Dealing with uncertainty in classification

Regardless of the techniques used to improve the generalisation properties of a neural network, it is still likely that when dealing with real-world data the network system will be unable to correctly identify all of the cases presented to it. In many cases there will be regions of overlap between classes which render 100% classification accuracy an impossibility. Ideally the network would be able to detect the cases in which it is unable to make a correct classification and report these, or failing this provide an indication of its 'confidence' in the result returned.

The standard approach to classification of selecting the output with the highest activation discards a lot of data which may provide information as to the likelihood of this classification actually being correct. Either the actual value of the maxima, or the amount by which this exceeds the other lower output activations (the winning margin) may serve as an indication of the 'confidence' of the system in the result and therefore provide an indication as to the probability of that result being correct.

This was tested using a committee of ten networks, arbitrarily trained for 1,000,000 iterations on the weed seed data. When the data was examined it was found that in general the value of the maxima was higher for examples correctly classified by the network than for examples which were misclassified. However the relationship was not distinct enough to allow correct and incorrect classifications to be completely separated by a simple linear threshold. Also it was found that there was a great degree of variation between the different categories of output, with some averaging far higher maximum activations than others for both correct and incorrect cases. Similar results were discovered when the winning margin was examined, for the same committee and training set.

These results indicated that there was some possibility of indicating whether or not the network was 'certain' of its classification, although the lack of a distinct boundary between the correct and incorrect answers meant that such a technique would not be one hundred percent accurate. Two possible methods of performing this task were implemented. The first was based around applying a simple threshold to the values produced by the

committee to classify the results into 'certain' or 'uncertain'. The second involved training a simple back-propagation network to perform the same classification.

As indicated earlier it was found that there were significant differences between the various seed-type classifications in terms of the average maxima which they produced. Therefore rather than using a global threshold for all classifications, a different threshold was used depending on which type the committee's initial classification belonged to. This threshold was based on the difference between mean value of the maxima for incorrectly and correctly classified examples as observed over the training set. Table 7.4 contains results for several different threshold values.

The second approach used a single hidden-layer backpropagation network with a 10:6:1 topology (the results given in Table 7.4 are averages over several trials). The inputs to the network were the outputs of the committee when presented with the seed data, with the correct output value being 0.9 if the committee correctly classified that example and 0.1 otherwise. The network was trained on the same training data as used for the thresholding approach, and achieved very similar results (for the purposes of testing, an output value of greater than 0.5 was considered a 'certain' classification, with 0.5 or less indicating 'uncertain').

Table 7.4 Performance of the output thresholding and network techniques at eliminating misclassifications of the weed seed data set.

Method used Threshold used %

classified

% misclassified

No threshold - 100 31

Maxima threshold Mean 81 21

Mean + 50% of difference 72 11 Winning margin threshold Mean 83 21 Mean + 25% of difference 73 16 Mean + 50% of difference 64 12 Mean + 75% of difference 54 9 Network - 86 21

Both the thresholding and network-based techniques are successful in reducing the number of misclassifications, and increasing the accuracy of the classification on those examples which are classified. However neither technique is able to completely distinguish between correct and incorrect answers, meaning that some correct classifications are also discarded. Given these results the question arises as to how to measure the success of these techniques.

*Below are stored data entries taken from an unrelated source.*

(** * Real-time vision system: text cleaning, stability filter,
      priority arbitration and the speech queue of [main.py].

    Python [str] values are modelled as lists of 8-bit code points
    (the Latin-1 range of Unicode), with the character classes of
    [str.isspace], [str.isdigit], [str.lower] and the regular
    expression classes [\s] and [\w] written out for that range. *)

From Stdlib Require Import List Ascii String Bool Arith NArith ZArith Lia PrimFloat.
From Stdlib Require Import Permutation Sorted.
Import ListNotations.

Set Implicit Arguments.

(** ** Python strings *)

Module PyStr.

Definition str := list ascii.

Definition py (s : string) : str := list_ascii_of_string s.
Arguments py s%_string.

Definition ord (c : ascii) : N := N_of_ascii c.

Definition between (lo hi n : N) : bool := ((lo <=? n) && (n <=? hi))%N.

(** [str.isspace] on one character; [\s] of [re] is the same class. *)
Definition isspace (c : ascii) : bool :=
  let n := ord c in
  between 9 13 n || between 28 32 n || (n =? 133)%N || (n =? 160)%N.

(** One character of [str.isdigit]. *)
Definition isdigit_char (c : ascii) : bool :=
  let n := ord c in
  between 48 57 n || (n =? 178)%N || (n =? 179)%N || (n =? 185)%N.

(** [\w] of [re] on a [str] pattern: alphanumeric or underscore. *)
Definition isword (c : ascii) : bool :=
  let n := ord c in
  between 48 57 n || between 65 90 n || (n =? 95)%N || between 97 122 n
  || (n =? 170)%N || (n =? 178)%N || (n =? 179)%N || (n =? 181)%N
  || (n =? 185)%N || (n =? 186)%N || between 188 190 n
  || between 192 214 n || between 216 246 n || between 248 255 n.

Definition lower_char (c : ascii) : ascii :=
  let n := ord c in
  if between 65 90 n || between 192 214 n || between 216 222 n
  then ascii_of_N (n + 32) else c.

Definition lower (s : str) : str := map lower_char s.

(** [s.isdigit()]: false on the empty string. *)
Definition isdigit (s : str) : bool :=
  match s with
  | [] => false
  | _ => forallb isdigit_char s
  end.

Fixpoint eqb (a b : str) : bool :=
  match a, b with
  | [], [] => true
  | x :: a', y :: b' => Ascii.eqb x y && eqb a' b'
  | _, _ => false
  end.

Definition len (s : str) : nat := List.length s.

(** Truth value of a string: non-empty. *)
Definition truthy (s : str) : bool :=
  match s with [] => false | _ => true end.

Fixpoint lstrip (s : str) : str :=
  match s with
  | [] => []
  | c :: r => if isspace c then lstrip r else s
  end.

Definition rstrip (s : str) : str := rev (lstrip (rev s)).

Definition strip (s : str) : str := rstrip (lstrip s).

Definition starts_word (s : str) : bool :=
  match s with
  | [] => false
  | c :: _ => negb (isspace c)
  end.

(** [s.split()]: the maximal runs of non-whitespace characters. *)
Fixpoint split (s : str) : list str :=
  match s with
  | [] => []
  | c :: r =>
      if isspace c then split r
      else if starts_word r then
        match split r with
        | w :: ws => (c :: w) :: ws
        | [] => [[c]]
        end
      else [c] :: split r
  end.

(** A word as [split] produces them: non-empty, without whitespace. *)
Definition word (w : str) : Prop :=
  w <> [] /\ Forall (fun c => isspace c = false) w.

(** [sep.join(ws)]. *)
Fixpoint join (sep : str) (ws : list str) : str :=
  match ws with
  | [] => []
  | w :: rest =>
      match rest with
      | [] => w
      | _ => w ++ sep ++ join sep rest
      end
  end.
(** The handlers of the script end in [sys.exit]: they never return. *)
Lemma yields_try_except {A} (E' : exn -> Prop) (body : M A) class (handler : exn -> M A) :
  yields P Q E' body ->
  (forall e, class e = true -> yields P Q E (handler e) /\ never_returns (handler e)) ->
  (forall e, E' e -> class e = false -> E e) ->
  yields P Q E (try_except body class handler).
Proof.
  intros Hm Hk HE w. unfold try_except.
  destruct (Hm w) as (tr1 & Ht1 & Hp1 & Hr1).
  destruct (body w) as [[a|e] w1]; simpl in *.
  - now exists tr1.
  - destruct (class e) eqn:Hc; [|exists tr1; simpl; auto].
    destruct (Hk e Hc) as [Hh Hn].
    destruct (Hh w1) as (tr2 & Ht2 & Hp2 & Hr2).
    exists (tr1 ++ tr2). rewrite Ht2, Ht1, app_assoc. split; [reflexivity|].
    split; [now apply Forall_app|].
    specialize (Hn w1). destruct (fst (handler e w1)); [now elim (Hn a)|assumption].
Qed.

(** [subprocess.run]: it returns only on status 0 when [check] is set. *)
Lemma yields_subprocess_run env argv cwd check :
  (forall st, P (ESpawn argv cwd st)) ->
  (forall rc, check = false \/ rc = 0%Z -> Q (ESpawn argv cwd (Some rc))) ->
  (forall why d, E (OSError why d)) ->
  (forall rc, check = true -> rc <> 0%Z -> E (CalledProcessError argv rc)) ->
  yields P Q E (subprocess_run env argv cwd check).
Proof.
  intros Hp Hq He Hc w. unfold subprocess_run.
  destruct (exec env argv cwd w) as [why|rc es].
  - exists [ESpawn argv cwd None]. simpl. auto.
  - exists [ESpawn argv cwd (Some rc)].
    destruct check; simpl; [|auto 6].
    destruct (Z.eqb_spec rc 0) as [->|Hrc]; simpl; auto 6.
Qed.

End Yields.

The desired performance of the system will depend on the application in which the network is to be applied, and specifically the relative cost of classifying an example incorrectly compared to being unable to classify it at all. If the cost of an incorrect classification is high then it may be preferable to reject all incorrect results, even at the cost of failing to classify a large percentage of cases. Medical diagnosis systems would be an example of this type of situation. Alternatively if the cost of classifying incorrectly is low relative to the cost of having to classify many cases using an alternative method then classifying the majority of cases whilst allowing a higher number of incorrect classifications will be the preferred approach. The thresholding technique has an advantage here, as the threshold value can easily be modified to fine-tune the system to the desired level of performance, with higher thresholds producing less incorrect results but at the cost of classifying less examples. There was very little observed difference between the maxima and winning-margin thresholding techniques.

Freeman and Adams (1993a, 1993b) extended this work by applying output thresholding to two further data sets (heart disease and mushroom classification), as well as providing a theoretical basis for the technique, grounded in the relationship between neural networks and Bayesian classifiers. Their results confirmed the observation from this research that output thresholding allows a reduction in the number of misclassifications produced by the system, but also discards some correct classifications.

Although output thresholding was not directly used in the SLARTI system, a similar technique was found to be useful in the final classification of signs. This is detailed in Chapter 11.1.7.